- **Source material**:
^^^^^^^^^^^^^^^^

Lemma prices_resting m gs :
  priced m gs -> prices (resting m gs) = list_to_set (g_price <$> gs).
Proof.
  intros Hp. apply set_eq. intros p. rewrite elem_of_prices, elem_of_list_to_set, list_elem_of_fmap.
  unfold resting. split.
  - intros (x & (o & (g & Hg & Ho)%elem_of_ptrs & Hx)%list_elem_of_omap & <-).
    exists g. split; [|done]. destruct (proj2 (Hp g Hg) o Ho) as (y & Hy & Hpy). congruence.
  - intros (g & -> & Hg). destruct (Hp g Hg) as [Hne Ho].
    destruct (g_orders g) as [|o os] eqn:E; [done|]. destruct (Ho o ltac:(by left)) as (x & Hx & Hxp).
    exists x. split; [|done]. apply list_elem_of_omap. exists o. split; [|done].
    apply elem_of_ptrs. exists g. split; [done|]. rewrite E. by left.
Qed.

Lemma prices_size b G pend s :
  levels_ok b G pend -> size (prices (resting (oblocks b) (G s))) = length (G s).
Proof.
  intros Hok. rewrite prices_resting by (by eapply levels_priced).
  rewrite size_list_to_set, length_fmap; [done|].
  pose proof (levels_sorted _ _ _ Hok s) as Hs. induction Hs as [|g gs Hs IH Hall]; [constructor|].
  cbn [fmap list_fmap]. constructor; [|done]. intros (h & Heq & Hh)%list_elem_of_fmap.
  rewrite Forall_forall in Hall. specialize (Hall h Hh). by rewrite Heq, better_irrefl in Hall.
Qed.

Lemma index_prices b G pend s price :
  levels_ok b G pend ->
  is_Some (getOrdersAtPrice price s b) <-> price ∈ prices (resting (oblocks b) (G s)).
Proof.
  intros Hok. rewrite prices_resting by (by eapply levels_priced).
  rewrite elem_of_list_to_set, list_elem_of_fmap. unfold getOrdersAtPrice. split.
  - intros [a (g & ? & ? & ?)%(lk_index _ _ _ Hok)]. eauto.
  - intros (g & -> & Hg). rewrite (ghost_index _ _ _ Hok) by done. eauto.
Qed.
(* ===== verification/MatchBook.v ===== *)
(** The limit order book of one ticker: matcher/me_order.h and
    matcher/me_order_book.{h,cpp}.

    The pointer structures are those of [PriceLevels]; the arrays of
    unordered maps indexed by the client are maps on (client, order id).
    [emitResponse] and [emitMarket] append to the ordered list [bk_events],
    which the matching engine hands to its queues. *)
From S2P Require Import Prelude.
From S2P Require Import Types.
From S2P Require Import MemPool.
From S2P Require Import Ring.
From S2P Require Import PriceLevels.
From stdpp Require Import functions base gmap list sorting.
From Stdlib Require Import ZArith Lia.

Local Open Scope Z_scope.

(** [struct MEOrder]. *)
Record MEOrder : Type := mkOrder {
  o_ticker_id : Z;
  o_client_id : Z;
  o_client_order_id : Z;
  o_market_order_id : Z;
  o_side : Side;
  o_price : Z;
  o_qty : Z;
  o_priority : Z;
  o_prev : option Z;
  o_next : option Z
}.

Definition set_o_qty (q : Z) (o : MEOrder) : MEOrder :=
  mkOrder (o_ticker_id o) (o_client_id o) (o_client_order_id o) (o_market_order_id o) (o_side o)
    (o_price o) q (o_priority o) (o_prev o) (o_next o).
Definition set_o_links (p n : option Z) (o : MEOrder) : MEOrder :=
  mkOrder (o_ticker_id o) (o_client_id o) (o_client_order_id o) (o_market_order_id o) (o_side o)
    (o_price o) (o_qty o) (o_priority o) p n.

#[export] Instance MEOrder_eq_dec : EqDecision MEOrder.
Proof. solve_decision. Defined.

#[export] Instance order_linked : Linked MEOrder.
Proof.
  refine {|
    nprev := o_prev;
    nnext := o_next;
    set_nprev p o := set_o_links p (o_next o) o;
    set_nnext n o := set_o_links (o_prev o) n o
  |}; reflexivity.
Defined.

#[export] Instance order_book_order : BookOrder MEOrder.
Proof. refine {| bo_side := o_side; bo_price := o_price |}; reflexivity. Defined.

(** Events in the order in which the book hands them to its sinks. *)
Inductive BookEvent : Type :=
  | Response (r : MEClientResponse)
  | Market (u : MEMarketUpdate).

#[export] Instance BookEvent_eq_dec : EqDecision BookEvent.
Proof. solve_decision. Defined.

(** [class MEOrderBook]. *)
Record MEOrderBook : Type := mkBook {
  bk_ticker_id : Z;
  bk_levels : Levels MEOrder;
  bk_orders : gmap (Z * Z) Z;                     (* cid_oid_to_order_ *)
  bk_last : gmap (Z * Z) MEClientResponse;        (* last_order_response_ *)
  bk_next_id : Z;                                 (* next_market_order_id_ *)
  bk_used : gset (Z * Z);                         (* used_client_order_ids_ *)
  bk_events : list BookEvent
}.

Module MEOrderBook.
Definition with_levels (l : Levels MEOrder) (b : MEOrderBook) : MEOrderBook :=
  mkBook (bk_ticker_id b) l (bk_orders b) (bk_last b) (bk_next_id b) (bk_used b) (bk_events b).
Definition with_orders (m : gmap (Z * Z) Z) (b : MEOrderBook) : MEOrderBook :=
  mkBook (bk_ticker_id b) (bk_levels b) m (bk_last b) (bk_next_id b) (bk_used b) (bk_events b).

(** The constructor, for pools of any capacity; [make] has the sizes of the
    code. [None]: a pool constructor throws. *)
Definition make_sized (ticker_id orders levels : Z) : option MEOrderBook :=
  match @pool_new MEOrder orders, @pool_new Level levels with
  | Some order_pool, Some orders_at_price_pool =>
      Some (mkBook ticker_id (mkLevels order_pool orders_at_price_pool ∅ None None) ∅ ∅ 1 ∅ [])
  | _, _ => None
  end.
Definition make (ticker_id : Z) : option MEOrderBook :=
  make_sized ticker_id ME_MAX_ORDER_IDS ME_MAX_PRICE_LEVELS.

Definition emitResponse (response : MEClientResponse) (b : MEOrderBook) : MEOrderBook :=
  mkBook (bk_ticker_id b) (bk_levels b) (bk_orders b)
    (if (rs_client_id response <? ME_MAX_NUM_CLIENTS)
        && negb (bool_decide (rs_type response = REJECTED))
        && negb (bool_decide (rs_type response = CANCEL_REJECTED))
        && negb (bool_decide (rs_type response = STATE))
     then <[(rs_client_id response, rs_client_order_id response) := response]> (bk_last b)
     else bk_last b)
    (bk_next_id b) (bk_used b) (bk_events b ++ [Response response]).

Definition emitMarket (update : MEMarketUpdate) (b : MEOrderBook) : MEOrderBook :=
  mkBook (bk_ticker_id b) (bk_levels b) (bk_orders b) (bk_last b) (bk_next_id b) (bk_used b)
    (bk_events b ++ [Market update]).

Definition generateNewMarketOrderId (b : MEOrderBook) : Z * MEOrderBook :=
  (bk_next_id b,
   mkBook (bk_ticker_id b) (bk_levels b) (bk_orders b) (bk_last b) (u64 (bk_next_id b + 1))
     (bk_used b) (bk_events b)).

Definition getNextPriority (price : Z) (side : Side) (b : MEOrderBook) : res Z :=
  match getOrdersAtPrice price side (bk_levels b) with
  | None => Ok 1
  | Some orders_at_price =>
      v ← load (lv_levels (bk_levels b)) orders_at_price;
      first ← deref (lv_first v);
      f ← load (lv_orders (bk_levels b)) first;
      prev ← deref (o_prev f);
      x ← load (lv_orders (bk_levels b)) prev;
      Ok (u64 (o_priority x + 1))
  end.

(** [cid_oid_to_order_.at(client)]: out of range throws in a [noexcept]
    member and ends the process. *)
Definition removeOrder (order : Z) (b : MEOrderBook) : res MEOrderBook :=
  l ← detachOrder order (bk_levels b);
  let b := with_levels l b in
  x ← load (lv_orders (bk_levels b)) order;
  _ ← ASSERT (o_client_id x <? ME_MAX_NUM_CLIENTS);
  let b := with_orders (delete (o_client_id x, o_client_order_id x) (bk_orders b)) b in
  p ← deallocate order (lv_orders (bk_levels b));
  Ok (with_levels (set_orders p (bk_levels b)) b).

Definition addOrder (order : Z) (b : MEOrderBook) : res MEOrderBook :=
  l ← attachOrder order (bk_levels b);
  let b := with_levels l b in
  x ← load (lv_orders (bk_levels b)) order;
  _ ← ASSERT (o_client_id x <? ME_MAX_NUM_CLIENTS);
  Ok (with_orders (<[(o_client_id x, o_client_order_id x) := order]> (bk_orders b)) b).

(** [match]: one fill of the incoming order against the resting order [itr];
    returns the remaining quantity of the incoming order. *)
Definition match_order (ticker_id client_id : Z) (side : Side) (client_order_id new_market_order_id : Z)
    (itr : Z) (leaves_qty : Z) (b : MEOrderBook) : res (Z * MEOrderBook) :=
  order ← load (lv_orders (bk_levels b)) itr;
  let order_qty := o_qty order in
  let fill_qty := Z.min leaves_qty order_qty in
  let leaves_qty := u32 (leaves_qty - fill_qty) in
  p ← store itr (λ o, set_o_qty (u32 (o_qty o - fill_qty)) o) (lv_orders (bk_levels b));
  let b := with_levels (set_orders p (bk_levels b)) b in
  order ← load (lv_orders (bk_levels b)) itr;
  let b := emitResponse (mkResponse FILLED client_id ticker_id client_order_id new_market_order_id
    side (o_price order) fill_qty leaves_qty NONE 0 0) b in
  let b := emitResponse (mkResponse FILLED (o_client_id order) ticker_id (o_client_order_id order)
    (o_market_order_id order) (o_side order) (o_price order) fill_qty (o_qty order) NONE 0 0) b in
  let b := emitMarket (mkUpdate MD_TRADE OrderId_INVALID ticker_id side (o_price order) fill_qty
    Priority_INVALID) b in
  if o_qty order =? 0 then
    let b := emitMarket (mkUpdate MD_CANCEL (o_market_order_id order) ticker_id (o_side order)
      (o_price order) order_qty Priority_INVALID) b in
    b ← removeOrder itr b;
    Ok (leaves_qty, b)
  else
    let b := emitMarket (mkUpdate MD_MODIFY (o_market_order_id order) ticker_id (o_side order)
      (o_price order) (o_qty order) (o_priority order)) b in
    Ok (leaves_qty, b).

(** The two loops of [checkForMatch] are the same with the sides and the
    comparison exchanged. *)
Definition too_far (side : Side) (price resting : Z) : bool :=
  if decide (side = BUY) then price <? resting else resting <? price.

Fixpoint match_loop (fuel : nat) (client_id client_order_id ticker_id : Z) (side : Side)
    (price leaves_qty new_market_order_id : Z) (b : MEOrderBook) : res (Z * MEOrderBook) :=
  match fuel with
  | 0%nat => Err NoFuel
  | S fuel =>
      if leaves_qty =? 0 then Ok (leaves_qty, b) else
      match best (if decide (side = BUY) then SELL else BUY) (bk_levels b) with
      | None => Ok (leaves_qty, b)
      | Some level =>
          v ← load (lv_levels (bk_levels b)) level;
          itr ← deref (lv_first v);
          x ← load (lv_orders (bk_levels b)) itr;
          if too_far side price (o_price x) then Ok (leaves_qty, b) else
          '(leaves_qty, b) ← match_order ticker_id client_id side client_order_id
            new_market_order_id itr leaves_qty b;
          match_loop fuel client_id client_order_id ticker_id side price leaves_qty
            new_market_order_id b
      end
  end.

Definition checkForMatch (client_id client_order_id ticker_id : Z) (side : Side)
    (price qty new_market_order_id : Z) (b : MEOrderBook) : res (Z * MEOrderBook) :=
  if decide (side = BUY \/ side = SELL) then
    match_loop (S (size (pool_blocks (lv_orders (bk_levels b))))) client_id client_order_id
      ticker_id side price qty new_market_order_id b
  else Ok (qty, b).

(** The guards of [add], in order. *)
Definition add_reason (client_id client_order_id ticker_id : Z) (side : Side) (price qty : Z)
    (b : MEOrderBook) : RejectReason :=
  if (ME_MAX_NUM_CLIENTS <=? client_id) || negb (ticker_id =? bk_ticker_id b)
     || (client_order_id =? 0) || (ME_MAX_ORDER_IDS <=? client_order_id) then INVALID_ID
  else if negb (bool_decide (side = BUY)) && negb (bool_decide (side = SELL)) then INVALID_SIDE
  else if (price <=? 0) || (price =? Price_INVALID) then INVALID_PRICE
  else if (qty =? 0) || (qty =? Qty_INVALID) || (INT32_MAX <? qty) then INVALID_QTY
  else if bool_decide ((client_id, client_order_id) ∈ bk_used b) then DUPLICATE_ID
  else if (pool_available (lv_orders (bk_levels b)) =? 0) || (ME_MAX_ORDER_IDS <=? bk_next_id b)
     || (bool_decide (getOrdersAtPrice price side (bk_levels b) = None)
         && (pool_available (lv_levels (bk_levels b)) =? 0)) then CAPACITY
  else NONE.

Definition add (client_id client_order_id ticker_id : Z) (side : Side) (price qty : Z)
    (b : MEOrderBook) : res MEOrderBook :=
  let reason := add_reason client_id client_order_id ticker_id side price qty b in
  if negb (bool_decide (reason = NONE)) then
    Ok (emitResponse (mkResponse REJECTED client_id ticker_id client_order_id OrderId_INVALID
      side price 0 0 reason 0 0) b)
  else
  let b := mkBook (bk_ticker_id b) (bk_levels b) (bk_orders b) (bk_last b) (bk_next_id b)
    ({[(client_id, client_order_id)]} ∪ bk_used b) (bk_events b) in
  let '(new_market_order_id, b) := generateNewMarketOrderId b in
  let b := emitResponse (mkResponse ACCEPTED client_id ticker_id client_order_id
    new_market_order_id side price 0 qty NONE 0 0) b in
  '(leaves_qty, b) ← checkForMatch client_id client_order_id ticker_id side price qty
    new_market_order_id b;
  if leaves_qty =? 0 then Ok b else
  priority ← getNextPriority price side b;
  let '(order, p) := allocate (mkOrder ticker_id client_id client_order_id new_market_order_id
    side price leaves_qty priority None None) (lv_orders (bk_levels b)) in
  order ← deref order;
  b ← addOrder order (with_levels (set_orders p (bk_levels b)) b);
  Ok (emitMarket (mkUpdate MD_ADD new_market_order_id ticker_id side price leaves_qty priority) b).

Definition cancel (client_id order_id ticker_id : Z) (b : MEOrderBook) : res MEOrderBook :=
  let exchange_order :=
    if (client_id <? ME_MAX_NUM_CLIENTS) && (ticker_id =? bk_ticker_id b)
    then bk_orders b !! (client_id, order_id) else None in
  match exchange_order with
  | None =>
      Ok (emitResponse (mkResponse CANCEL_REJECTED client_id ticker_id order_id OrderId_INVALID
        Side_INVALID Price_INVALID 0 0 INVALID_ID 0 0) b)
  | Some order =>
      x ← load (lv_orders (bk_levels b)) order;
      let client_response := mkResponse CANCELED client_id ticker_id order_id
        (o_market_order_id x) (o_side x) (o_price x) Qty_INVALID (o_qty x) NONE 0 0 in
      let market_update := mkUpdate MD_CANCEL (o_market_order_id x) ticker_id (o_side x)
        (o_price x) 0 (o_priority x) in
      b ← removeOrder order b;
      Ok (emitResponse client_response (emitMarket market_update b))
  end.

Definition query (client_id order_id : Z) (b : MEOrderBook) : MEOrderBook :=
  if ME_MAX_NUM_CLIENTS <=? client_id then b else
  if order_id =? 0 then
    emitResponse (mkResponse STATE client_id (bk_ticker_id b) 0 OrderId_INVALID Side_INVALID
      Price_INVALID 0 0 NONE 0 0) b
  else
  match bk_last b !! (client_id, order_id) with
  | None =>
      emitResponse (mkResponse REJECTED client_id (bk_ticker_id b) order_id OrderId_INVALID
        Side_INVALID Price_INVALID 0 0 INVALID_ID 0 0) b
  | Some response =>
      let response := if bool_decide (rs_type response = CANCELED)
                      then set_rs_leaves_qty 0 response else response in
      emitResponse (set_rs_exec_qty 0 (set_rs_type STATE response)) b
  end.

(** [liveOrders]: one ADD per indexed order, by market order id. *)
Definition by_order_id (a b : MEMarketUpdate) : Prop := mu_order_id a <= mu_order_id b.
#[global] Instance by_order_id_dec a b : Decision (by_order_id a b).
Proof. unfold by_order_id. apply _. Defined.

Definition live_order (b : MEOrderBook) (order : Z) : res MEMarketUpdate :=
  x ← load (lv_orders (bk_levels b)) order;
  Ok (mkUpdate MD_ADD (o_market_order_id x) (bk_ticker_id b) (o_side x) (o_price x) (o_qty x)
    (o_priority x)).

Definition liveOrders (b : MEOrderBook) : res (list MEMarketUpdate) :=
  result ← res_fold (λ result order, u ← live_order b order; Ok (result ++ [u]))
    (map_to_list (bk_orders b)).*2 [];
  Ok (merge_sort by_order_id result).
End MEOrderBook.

^^^^^^^^^^^^^^^^

- **The problem**: Every line above that holds the string "MEMarketUpdate" should be copied out.

- **Exercise solution**:
  | Market (u : MEMarketUpdate).
Definition emitMarket (update : MEMarketUpdate) (b : MEOrderBook) : MEOrderBook :=
Definition by_order_id (a b : MEMarketUpdate) : Prop := mu_order_id a <= mu_order_id b.
Definition live_order (b : MEOrderBook) (order : Z) : res MEMarketUpdate :=
Definition liveOrders (b : MEOrderBook) : res (list MEMarketUpdate) :=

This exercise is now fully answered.